State troopers were not liable for continuing to hold, for a day and a half, arrestee taken into custody pursuant to a valid arrest warrant, after they gradually began to suspect he was not the person actually sought; arrest warrant was issued based on original suspect having assumed another man's identity.

            A motorist stopped for driving under the influence of alcohol had no identification to present and gave the arresting officer another man's address, name, date or birth, and social security number. When he later failed to appear in court to respond to the charge, a warrant was issued in the other man's name. This other man was subsequently arrested pursuant to the warrant.

            State troopers began looking into his protested innocence while holding him in custody, observing various discrepancies between his description and the description of the DUI arrestee in the original report, including a tattoo possessed by the original arrestee and a difference in the spelling of the mother's maiden name. There were also variances in height, weight, hair and eye color.

            The troopers began to suspect that they might have the wrong man, and attempted to arrange the release of the arrestee on bail. The arrestee declined to sign an agreement to appear voluntarily for arraignment if released then, fearing that he might somehow inculpate himself by signing the paper.

            The arrestee had been taken into custody on a Saturday night. On Monday, he was taken to the first available court session, arraigned, and released. Charges against him were later dismissed and he filed a federal civil rights lawsuit seeking damages for the day and a half he had spent in custody.

            The trial court denied the defendant troopers' motion for summary judgment. A federal appeals court reversed. It noted that "a warrant is a judicial order authorizing an arrest, and, as long as the police are acting in compliance with that order, it is surpassingly difficult to fathom why the proper method of challenging the ensuing detainment should be something other than a prompt hearing before a magistrate."

            A rule that would hold police responsible for not releasing an individual held under a "facially valid warrant that bears his name as evidence accumulates pointing to others" would "create an incentive for police officers not to investigate claims of innocence at all, for fear of incurring liability should they uncover information that would cast doubt upon the putative offender's guilt."

            Police stations, the court reasoned, should not be turned into "tribunals for making preliminary determinations of guilt or innocence." This does not mean that a police officer may ignore evidence of innocence, but should inform the prosecutor or a judicial officer of known exculpatory information.

            "Far from eliminating errors, imposing liability on police officers for honest mistakes of this kind--especially in cases where, from all indications, the officers acted with reason dispatch" not "only would have a detrimental impact on effective law enforcement, but also would threaten the separation of functions that our constitutional system has deployed as a means of minimizing the occurrence (and mitigating the adverse effects) of those very errors." Brady v. Dill, #98-2293, 187 F.3d 104 (1st Cir. 1999).

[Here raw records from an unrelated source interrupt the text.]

(* ===== verification/Dump.v ===== *)
(** * The dump commands: [cli/commands/near-dump.js] and [eth-dump.js]

    They save blocks and proofs of one chain as files. *)

From Stdlib Require Import Ascii Strings.Byte.
From stdpp Require Import base list strings gmap pretty.
From Stdlib Require Import ZArith Lia.
From S2P Require Import Prelude Js Borsh Borshify Effects Schemas Robust NearTx Eth2NearRelay Accounts InitContracts Cli.
From S2P Require Import TransferLog ToNear FromNear Adapter Status.
Local Open Scope Z_scope.

(** [a > b]: two strings are compared as strings, everything else as numbers. *)
Definition js_gt (a b : jsval) : bool :=
  match a, b with
  | VStr x, VStr y => String.ltb y x
  | _, _ => num_gt (js_Number a) (js_Number b)
  end.

(** [v[0]] *)
Definition js_first (v : jsval) : outcome jsval :=
  match v with
  | VUndef | VNull => Throw (TypeError "Cannot read property '0'")
  | VArr l => Ok (js_at l 0)
  | _ => Ok VUndef
  end.

(** [buffer.toString('hex')] *)
Definition hex_char (z : Z) : ascii := ascii_of_nat (Z.to_nat (if z <? 10 then 48 + z else 87 + z)).
Fixpoint hex_text (bs : list byte) : string :=
  match bs with
  | [] => ""
  | b :: bs => String (hex_char (Z_of_byte b / 16)) (String (hex_char (Z_of_byte b mod 16)) (hex_text bs))
  end.
Definition hex_of (v : jsval) : outcome jsval :=
  match v with
  | VBytes bs => Ok (VStr (hex_text bs))
  | VUndef | VNull => Throw (TypeError "Cannot read property 'toString'")
  | _ => Throw (TypeError "toString() radix argument must be between 2 and 36")
  end.

(** The body of a request to a NEAR node. *)
Definition rpc_body (method : string) (params : jsval) : jsval :=
  VObj [("jsonrpc", VStr "2.0"); ("id", VStr "dontcare"); ("method", VStr method); ("params", params)].

(** [Path.join(path, name)]; the option [--path] may not be given. *)
Definition dump_file (path : option string) (name : string) : outcome string :=
  match path with
  | Some path => Ok (path_join [path; name])
  | None => Throw (TypeError "The path argument must be of type string. Received undefined")
  end.

Section near_dump.
Context {St N : Type} `{Fetch N} `{SaveFiles N}.
Variable nearNodeUrl : string.
Abbreviation M := (M St N event).

(** A request and the field [result] of its answer. *)
Definition near_request (method : string) (params : jsval) : M jsval :=
  data ← rpc (fetch_json nearNodeUrl (rpc_body method params)) (EvFetch nearNodeUrl (rpc_body method params));
  lift (js_get data "result").

Definition getLatestBlock : M jsval := near_request "block" (VObj [("finality", VStr "final")]).
Definition getBlockChunk (block : jsval) : M jsval :=
  chunk ← lift (chunks ← js_get block "chunks"; first ← js_first chunks; js_get first "chunk_hash");
  near_request "chunk" (VArr [chunk]).
Definition getReceiptProof (futureBlock receipt : jsval) : M jsval :=
  params ← lift
    (id ← js_get receipt "receipt_id"; receiver ← js_get receipt "receiver_id";
     head ← js_path futureBlock ["header"; "hash"];
     Ok (VObj [("type", VStr "receipt"); ("receipt_id", id); ("receiver_id", receiver); ("light_client_head", head)]));
  near_request "light_client_proof" params.
Definition getNextLightClientBlock (blockHash : jsval) : M jsval :=
  near_request "next_light_client_block" (VArr [blockHash]).

Definition saveFile (path : option string) (name : string) (content : jsval) : M unit :=
  file ← lift (dump_file path name);
  rpc (save_file file content) (EvSaveFile file content).
Definition saveBlock (i block : jsval) (path : option string) : M unit :=
  saveFile path (text_of i +:+ ".json") block.
Definition saveProof (blockI : jsval) (type : string) (i : nat) (proof : jsval) (path : option string) : M unit :=
  saveFile path (text_of blockI +:+ "_" +:+ type +:+ "_" +:+ pretty i +:+ ".json") proof.

Definition block_height (block : jsval) : outcome jsval := js_path block ["header"; "height"].

(** [do {...} while (!block)] *)
Fixpoint next_block (fuel : nat) (hash : jsval) : M jsval :=
  match fuel with
  | O => out_of_fuel
  | S fuel => block ← getNextLightClientBlock hash; if js_truthy block then mret block else next_block fuel hash
  end.

(** The loop of [dumpHeaders]; [numBlocks] is the count that is left. *)
Fixpoint dump_headers_loop (fuel : nat) (path : option string) (latestBlock : jsval) (numBlocks : Z) : M unit :=
  match fuel with
  | O => out_of_fuel
  | S fuel =>
      if 0 <? numBlocks then
        newLatestBlock ← getLatestBlock;
        newHeight ← lift (block_height newLatestBlock);
        height ← lift (block_height latestBlock);
        if js_gt newHeight height then
          hash ← lift (js_path newLatestBlock ["header"; "hash"]);
          block ← next_block fuel hash;
          i ← lift (js_path block ["inner_lite"; "height"]);
          saveBlock i block path;;
          dump_headers_loop fuel path newLatestBlock (numBlocks - 1)
        else dump_headers_loop fuel path latestBlock numBlocks
      else mret tt
  end.
Definition near_dumpHeaders (fuel : nat) (path : option string) (latestBlock : jsval) (numBlocks : Z) : M unit :=
  lift (block_height latestBlock);; dump_headers_loop fuel path latestBlock numBlocks.

(** [for (const i in chunk.receipts)] *)
Fixpoint save_proofs (i : nat) (receipts : list jsval) (futureBlock height : jsval) (path : option string) : M unit :=
  match receipts with
  | [] => mret tt
  | receipt :: receipts =>
      proof ← getReceiptProof futureBlock receipt;
      saveProof height "receipt" i proof path;;
      save_proofs (S i) receipts futureBlock height path
  end.

Fixpoint dump_proofs_loop (fuel : nat) (path : option string) (latestBlock : jsval) (numBlocks : Z) : M unit :=
  match fuel with
  | O => out_of_fuel
  | S fuel =>
      if 0 <? numBlocks then
        newLatestBlock ← getLatestBlock;
        newHeight ← lift (block_height newLatestBlock);
        height ← lift (block_height latestBlock);
        if js_gt newHeight height then
          chunk ← getBlockChunk latestBlock;
          lift (t ← js_get chunk "transactions"; js_length t);;
          receipts ← lift (js_get chunk "receipts");
          lift (js_length receipts);;
          save_proofs 0 (default [] (js_elems receipts)) newLatestBlock height path;;
          dump_proofs_loop fuel path newLatestBlock (numBlocks - 1)
        else dump_proofs_loop fuel path latestBlock numBlocks
      else mret tt
  end.
Definition near_dumpProofs (fuel : nat) (path : option string) (latestBlock : jsval) (numBlocks : Z) : M unit :=
  lift (block_height latestBlock);; dump_proofs_loop fuel path latestBlock numBlocks.

(** [NearDump.execute]: a count that is not a number dumps nothing. *)
Definition NearDump (fuel : nat) (kindOfData : string) (path numBlocks : option string) : M unit :=
  if negb (String.eqb kindOfData "headers") && negb (String.eqb kindOfData "proofs") then exit 2
  else
    let n := match numBlocks with
      | Some s => if truthy s then default 0 (decimal s) else 100
      | None => 100
      end in
    latestBlock ← getLatestBlock;
    if String.eqb kindOfData "headers" then near_dumpHeaders fuel path latestBlock n
    else near_dumpProofs fuel path latestBlock n.
End near_dump.

(** ** [eth-dump.js] *)

(** [Number(s)] for a string of digits that may have a sign; [None] is [NaN]. *)
Definition signed_decimal (s : string) : option Z :=
  match s with
  | String "-" s' => if truthy s' then Z.opp <$> decimal s' else None
  | _ => decimal s
  end.

(** The first block that is dumped; an option that is not given is [None] or the
    empty string. *)
Definition start_block (startBlock : option string) (endBlock : Z) : option Z :=
  match startBlock with
  | Some s =>
      if truthy s then
        n ← signed_decimal s;
        Some (if n <? 0 then Z.max 0 (endBlock + n + 1) else n)
      else Some (Z.max 0 (endBlock - 43000 + 1))
  | None => Some (Z.max 0 (endBlock - 43000 + 1))
  end.

(** [for (let b = endBlock; b >= startBlock; b--)]: the blocks in order *)
Definition dump_range (startBlock endBlock : Z) : list Z :=
  map (fun k => endBlock - Z.of_nat k) (seq 0 (Z.to_nat (endBlock - startBlock + 1))).

Section eth_dump.
Context {St N : Type} `{Clock N} `{EthNode N} `{Shell N} `{SaveFiles N}.
Context `{EthObjects} `{RelayLib} `{HexUtils}.
Variable ethNodeUrl : string.
Abbreviation M := (M St N event).

(** [ETHDump.dumpHeaders] *)
Definition eth_dumpHeaders (b : Z) (path : option string) : M unit :=
  block ← rpc (eth_getBlock (VNum b)) (EvGetBlock (VNum b));
  rlp ← lift (web3BlockToRlp block);
  unparsedBlock ← ethashproof ("./eth2near/ethashproof/cmd/relayer/relayer " +:+ bytesToHex rlp
    +:+ " | sed -e '1,/Json output/d'");
  block ← lift (JSON_parse unparsedBlock);
  saveBlock (VNum b) block path.

(** The arguments of the prover for one log of a receipt. *)
Definition dump_args (log proof receipt : jsval) (logIndex : nat) : outcome jsval :=
  receiptIndex ← js_get proof "txIndex";
  logEntryData ← of_sum (log_serialize log);
  receiptData ← of_sum (receipt_serialize receipt);
  headerData ← js_get proof "header_rlp";
  nodes ← (p ← js_get proof "receiptProof"; iterate p);
  encoded ← mapM_out (fun node => of_sum (rlp_encode node)) nodes;
  headerHex ← hex_of headerData;
  Ok (VObj [("log_index", VNum (Z.of_nat logIndex)); ("log_entry_data", VStr (hex_text logEntryData));
    ("receipt_index", receiptIndex); ("receipt_data", VStr (hex_text receiptData));
    ("header_data", headerHex); ("proof", VArr (map (fun p => VStr (hex_text p)) encoded));
    ("skip_bridge_call", VBool false)]).

Fixpoint dump_logs (b : Z) (logIndex : nat) (logs : list jsval) (proof receipt : jsval) (path : option string) : M unit :=
  match logs with
  | [] => mret tt
  | log :: logs =>
      args ← lift (dump_args log proof receipt logIndex);
      receiptIndex ← lift (js_get proof "txIndex");
      saveFile path (pretty b +:+ "_" +:+ text_of receiptIndex +:+ "_" +:+ pretty logIndex +:+ ".json") args;;
      dump_logs b (S logIndex) logs proof receipt path
  end.

Definition dump_transaction (b : Z) (path : option string) (txHash : jsval) : M unit :=
  receipt ← extractReceipt ethNodeUrl txHash;
  logs ← lift (js_get receipt "logs");
  n ← lift (js_length logs);
  if bool_decide (n = Some 0%nat) then mret tt
  else
    blockNumber ← lift (js_get receipt "blockNumber");
    block ← extractBlock ethNodeUrl blockNumber;
    tree ← buildTrie ethNodeUrl block;
    transactionIndex ← lift (js_get receipt "transactionIndex");
    proof ← extractProof block tree transactionIndex;
    l ← lift (iterate logs);
    dump_logs b 0 l proof receipt path.

(** [ETHDump.dumpProofs] *)
Definition eth_dumpProofs (b : Z) (path : option string) : M unit :=
  block ← rpc (eth_getBlock (VNum b)) (EvGetBlock (VNum b));
  transactions ← lift (t ← js_get block "transactions"; iterate t);
  mapM_M (dump_transaction b path) transactions;;
  mret tt.

(** The body of [ETHDump.execute] after the constructor of [web3]. *)
Definition eth_dump (kindOfData : string) (path startBlock endBlock : option string) : M unit :=
  if negb (String.eqb kindOfData "headers") && negb (String.eqb kindOfData "proofs") then exit 2
  else
    endBlock ←
      (if match endBlock with Some s => truthy s | None => false end
       then mret (signed_decimal (default "" endBlock))
       else n ← rpc eth_getBlockNumber EvGetBlockNumber; mret (Some n));
    let range := match endBlock with
      | Some e => match start_block startBlock e with Some s => dump_range s e | None => [] end
      | None => []
      end in
    mapM_M (fun b => if String.eqb kindOfData "headers" then eth_dumpHeaders b path else eth_dumpProofs b path) range;;
    catch close (fun _ => mret tt);;
    destroy.

(** [const Web3 = require('rainbow-bridge-utils')] is the object of everything
    that the package exports, not its [Web3]: [new Web3(ethNodeUrl)] throws. *)
Definition new_Web3 : M unit := throw (TypeError "Web3 is not a constructor").
Definition ETHDump (kindOfData : string) (path startBlock endBlock : option string) : M unit :=
  new_Web3;; eth_dump kindOfData path startBlock endBlock.
End eth_dump.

     Text: <http://www.law.emory.edu/1circuit>. Cross-reference: False Arrest/Imprisonment: Warrant].


Trial court improperly granted summary judgment to off-duty police officer/security guard who shot and killed fleeing shoplifting suspect; there was a genuine issue of material fact as to whether suspect's car was menacing the officer at the time she fired.

            Two shoplifting suspects were followed to their vehicle in a shopping mall parking lot by several security personnel, including off-duty police officers in uniform who were patrolling the mall. One of the suspects succeeded in entering his car, and one of the officers shot and killed him when the car allegedly came towards the officer, ignoring demands that he stop.

            The decedent's estate argued, to the contrary, that the officer never stood in front of the car with the suspect driving towards her, but rather that the officer shot the suspect from the side as he drove away. It argued also, in the alternative, that even if the car was, at some point, coming towards the officer, she was not in any danger "and did not fire until she was safely out of the way and standing along side the car."

            The lawsuit filed by the decedent's estate named the shooting off-duty police officer/security guard, the shopping mall owners, and the store, alleging negligence, as well as asserting federal civil rights claims against the officer and the town which employed her.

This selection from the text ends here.